## Required work
Below are the records; copy exactly the stretch from the line containing "(scrap_body scrapsub sender" through the line containing "let l := fresh (dom (heap st)) in", both ends included, and nothing else.

==== Input data

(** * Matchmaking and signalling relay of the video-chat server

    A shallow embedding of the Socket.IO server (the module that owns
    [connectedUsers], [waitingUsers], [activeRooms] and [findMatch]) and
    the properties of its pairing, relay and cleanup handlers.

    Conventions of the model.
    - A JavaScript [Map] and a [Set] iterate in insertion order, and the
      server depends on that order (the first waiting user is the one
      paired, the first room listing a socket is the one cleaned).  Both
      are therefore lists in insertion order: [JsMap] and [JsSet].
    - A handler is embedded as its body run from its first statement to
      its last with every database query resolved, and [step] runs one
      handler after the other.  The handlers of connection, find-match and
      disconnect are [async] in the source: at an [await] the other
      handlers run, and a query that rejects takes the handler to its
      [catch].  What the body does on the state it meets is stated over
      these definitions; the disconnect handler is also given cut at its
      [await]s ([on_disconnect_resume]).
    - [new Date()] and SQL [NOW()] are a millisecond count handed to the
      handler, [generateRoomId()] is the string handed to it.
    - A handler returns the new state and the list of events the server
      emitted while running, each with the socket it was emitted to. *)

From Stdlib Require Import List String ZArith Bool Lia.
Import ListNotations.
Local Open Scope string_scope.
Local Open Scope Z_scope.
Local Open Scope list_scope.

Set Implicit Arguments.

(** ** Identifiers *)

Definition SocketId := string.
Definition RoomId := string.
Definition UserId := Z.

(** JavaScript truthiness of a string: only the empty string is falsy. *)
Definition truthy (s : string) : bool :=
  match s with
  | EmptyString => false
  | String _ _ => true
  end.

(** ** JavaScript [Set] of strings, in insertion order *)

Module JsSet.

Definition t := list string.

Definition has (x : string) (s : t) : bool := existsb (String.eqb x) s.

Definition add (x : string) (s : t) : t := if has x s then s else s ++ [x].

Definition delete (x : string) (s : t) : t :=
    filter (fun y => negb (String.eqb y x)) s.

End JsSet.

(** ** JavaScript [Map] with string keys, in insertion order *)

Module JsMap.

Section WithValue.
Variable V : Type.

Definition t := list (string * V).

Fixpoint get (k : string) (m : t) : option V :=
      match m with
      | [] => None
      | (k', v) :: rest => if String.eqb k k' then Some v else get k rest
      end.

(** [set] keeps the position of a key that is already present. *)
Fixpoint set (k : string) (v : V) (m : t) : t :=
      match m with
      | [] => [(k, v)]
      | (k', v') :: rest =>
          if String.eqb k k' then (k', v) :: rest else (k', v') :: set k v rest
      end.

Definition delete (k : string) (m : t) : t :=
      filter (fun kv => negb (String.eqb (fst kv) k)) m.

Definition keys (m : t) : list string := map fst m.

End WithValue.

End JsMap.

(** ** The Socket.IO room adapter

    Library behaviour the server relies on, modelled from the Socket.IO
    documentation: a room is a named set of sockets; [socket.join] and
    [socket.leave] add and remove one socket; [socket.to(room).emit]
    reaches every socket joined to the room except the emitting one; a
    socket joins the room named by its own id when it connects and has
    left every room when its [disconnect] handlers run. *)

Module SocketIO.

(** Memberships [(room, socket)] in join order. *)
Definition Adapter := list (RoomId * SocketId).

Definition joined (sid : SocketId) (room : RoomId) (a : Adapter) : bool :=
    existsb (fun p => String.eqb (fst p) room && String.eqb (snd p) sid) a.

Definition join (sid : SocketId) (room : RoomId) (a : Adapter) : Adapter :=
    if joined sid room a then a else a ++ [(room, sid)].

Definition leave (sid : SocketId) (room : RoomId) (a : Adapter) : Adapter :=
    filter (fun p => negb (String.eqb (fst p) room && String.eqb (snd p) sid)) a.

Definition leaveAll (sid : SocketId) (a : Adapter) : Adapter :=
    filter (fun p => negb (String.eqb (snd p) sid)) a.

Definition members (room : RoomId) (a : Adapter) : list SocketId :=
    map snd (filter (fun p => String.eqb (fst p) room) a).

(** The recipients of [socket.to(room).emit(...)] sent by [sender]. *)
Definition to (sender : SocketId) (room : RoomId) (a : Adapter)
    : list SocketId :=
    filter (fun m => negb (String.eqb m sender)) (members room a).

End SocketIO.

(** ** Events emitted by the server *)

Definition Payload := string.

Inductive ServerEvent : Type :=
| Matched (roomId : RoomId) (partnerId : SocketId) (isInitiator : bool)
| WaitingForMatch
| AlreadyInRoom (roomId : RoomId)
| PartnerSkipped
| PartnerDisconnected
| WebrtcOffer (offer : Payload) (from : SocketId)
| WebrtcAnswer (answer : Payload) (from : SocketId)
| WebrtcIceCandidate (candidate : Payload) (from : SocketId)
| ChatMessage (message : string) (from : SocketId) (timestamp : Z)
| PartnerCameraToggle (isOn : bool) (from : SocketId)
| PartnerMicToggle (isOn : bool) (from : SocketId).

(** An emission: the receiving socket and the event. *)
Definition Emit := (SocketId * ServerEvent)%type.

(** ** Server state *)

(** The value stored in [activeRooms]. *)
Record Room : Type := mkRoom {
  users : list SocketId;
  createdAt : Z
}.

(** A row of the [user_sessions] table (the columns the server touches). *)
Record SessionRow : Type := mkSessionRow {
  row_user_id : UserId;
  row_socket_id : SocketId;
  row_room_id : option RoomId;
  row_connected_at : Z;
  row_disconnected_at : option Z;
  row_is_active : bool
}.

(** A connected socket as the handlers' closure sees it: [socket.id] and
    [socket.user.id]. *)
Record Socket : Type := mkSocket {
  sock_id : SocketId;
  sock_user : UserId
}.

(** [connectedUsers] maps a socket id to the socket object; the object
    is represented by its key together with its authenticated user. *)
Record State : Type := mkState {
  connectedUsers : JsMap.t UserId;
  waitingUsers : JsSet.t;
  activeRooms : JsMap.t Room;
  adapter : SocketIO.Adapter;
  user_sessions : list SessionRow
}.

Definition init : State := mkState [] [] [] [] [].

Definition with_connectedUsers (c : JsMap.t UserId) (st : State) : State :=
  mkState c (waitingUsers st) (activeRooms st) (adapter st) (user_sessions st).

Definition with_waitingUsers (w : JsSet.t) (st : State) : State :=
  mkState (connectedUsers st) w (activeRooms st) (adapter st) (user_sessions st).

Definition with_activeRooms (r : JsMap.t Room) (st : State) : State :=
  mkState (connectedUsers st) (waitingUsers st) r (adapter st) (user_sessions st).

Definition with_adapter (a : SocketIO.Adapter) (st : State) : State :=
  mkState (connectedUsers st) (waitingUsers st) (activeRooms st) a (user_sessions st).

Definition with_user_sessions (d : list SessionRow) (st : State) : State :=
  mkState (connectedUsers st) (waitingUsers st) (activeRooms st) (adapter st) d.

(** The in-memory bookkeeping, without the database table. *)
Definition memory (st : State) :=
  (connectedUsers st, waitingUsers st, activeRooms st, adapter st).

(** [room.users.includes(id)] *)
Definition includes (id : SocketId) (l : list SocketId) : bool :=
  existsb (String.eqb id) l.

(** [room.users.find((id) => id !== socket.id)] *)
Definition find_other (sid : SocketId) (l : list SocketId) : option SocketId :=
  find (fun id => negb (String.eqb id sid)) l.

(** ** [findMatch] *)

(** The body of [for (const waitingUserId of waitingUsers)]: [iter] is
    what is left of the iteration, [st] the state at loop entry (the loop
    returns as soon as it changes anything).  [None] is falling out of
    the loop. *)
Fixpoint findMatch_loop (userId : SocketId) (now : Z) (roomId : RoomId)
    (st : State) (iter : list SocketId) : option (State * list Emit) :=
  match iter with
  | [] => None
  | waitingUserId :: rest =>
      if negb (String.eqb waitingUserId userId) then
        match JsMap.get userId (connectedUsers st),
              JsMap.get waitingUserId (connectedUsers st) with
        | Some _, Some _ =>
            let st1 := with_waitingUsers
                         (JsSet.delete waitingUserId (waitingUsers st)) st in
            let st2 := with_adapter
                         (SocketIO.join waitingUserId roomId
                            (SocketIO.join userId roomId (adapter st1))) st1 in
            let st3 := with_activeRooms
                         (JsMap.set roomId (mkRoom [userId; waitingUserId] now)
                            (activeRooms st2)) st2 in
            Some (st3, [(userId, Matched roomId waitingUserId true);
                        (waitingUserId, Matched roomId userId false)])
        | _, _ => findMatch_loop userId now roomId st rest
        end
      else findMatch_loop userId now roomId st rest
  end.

========
==== Input data

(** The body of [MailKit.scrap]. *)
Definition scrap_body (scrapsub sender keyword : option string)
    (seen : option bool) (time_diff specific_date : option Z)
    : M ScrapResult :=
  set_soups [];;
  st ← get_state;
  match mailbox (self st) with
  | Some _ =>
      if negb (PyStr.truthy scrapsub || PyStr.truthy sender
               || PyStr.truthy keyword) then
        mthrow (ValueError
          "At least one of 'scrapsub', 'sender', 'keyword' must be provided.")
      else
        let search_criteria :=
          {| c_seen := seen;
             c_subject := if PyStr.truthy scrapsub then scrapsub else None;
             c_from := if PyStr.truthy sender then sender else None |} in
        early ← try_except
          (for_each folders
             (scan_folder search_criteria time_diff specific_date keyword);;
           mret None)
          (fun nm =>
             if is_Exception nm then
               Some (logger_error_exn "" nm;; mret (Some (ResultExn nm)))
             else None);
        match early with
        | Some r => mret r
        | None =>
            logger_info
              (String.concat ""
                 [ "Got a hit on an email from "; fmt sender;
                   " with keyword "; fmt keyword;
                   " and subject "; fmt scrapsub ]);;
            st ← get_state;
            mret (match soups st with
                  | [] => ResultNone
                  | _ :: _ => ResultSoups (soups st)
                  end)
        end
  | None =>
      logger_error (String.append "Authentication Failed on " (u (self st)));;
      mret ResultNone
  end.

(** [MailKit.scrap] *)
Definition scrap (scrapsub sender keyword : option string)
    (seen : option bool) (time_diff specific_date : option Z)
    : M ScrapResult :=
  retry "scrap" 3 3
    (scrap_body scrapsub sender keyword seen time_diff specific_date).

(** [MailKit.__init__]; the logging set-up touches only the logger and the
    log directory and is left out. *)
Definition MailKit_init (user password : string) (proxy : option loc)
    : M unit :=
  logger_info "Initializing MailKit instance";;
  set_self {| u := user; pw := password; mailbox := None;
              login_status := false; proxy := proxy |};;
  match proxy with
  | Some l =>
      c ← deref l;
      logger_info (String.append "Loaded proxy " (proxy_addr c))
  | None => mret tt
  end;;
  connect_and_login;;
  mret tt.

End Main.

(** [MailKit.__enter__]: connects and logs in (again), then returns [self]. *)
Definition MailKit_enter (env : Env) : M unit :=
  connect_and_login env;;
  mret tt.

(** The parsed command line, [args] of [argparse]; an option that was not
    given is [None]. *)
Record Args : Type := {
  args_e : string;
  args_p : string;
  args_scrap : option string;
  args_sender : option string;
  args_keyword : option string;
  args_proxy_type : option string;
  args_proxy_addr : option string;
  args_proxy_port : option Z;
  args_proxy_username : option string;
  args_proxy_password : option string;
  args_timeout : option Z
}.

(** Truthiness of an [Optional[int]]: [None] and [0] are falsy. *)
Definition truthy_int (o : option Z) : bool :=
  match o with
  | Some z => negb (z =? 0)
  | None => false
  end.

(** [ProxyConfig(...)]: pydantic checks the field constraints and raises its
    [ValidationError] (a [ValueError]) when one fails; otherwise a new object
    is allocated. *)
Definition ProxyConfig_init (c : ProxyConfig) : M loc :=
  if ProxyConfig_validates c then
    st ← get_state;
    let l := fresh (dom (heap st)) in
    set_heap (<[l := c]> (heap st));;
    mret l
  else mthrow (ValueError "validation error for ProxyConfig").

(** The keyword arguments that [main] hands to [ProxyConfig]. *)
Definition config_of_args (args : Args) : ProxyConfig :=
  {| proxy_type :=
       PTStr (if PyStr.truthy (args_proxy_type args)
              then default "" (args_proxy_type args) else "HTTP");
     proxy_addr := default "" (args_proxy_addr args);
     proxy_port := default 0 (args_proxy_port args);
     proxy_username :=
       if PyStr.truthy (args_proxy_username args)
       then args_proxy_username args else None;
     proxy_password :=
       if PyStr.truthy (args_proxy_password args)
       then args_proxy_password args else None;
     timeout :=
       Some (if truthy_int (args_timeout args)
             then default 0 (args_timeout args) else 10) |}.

========

## Expected answer
    (scrap_body scrapsub sender keyword seen time_diff specific_date).

(** [MailKit.__init__]; the logging set-up touches only the logger and the
    log directory and is left out. *)
Definition MailKit_init (user password : string) (proxy : option loc)
    : M unit :=
  logger_info "Initializing MailKit instance";;
  set_self {| u := user; pw := password; mailbox := None;
              login_status := false; proxy := proxy |};;
  match proxy with
  | Some l =>
      c ← deref l;
      logger_info (String.append "Loaded proxy " (proxy_addr c))
  | None => mret tt
  end;;
  connect_and_login;;
  mret tt.

End Main.

(** [MailKit.__enter__]: connects and logs in (again), then returns [self]. *)
Definition MailKit_enter (env : Env) : M unit :=
  connect_and_login env;;
  mret tt.

(** The parsed command line, [args] of [argparse]; an option that was not
    given is [None]. *)
Record Args : Type := {
  args_e : string;
  args_p : string;
  args_scrap : option string;
  args_sender : option string;
  args_keyword : option string;
  args_proxy_type : option string;
  args_proxy_addr : option string;
  args_proxy_port : option Z;
  args_proxy_username : option string;
  args_proxy_password : option string;
  args_timeout : option Z
}.

(** Truthiness of an [Optional[int]]: [None] and [0] are falsy. *)
Definition truthy_int (o : option Z) : bool :=
  match o with
  | Some z => negb (z =? 0)
  | None => false
  end.

(** [ProxyConfig(...)]: pydantic checks the field constraints and raises its
    [ValidationError] (a [ValueError]) when one fails; otherwise a new object
    is allocated. *)
Definition ProxyConfig_init (c : ProxyConfig) : M loc :=
  if ProxyConfig_validates c then
    st ← get_state;
    let l := fresh (dom (heap st)) in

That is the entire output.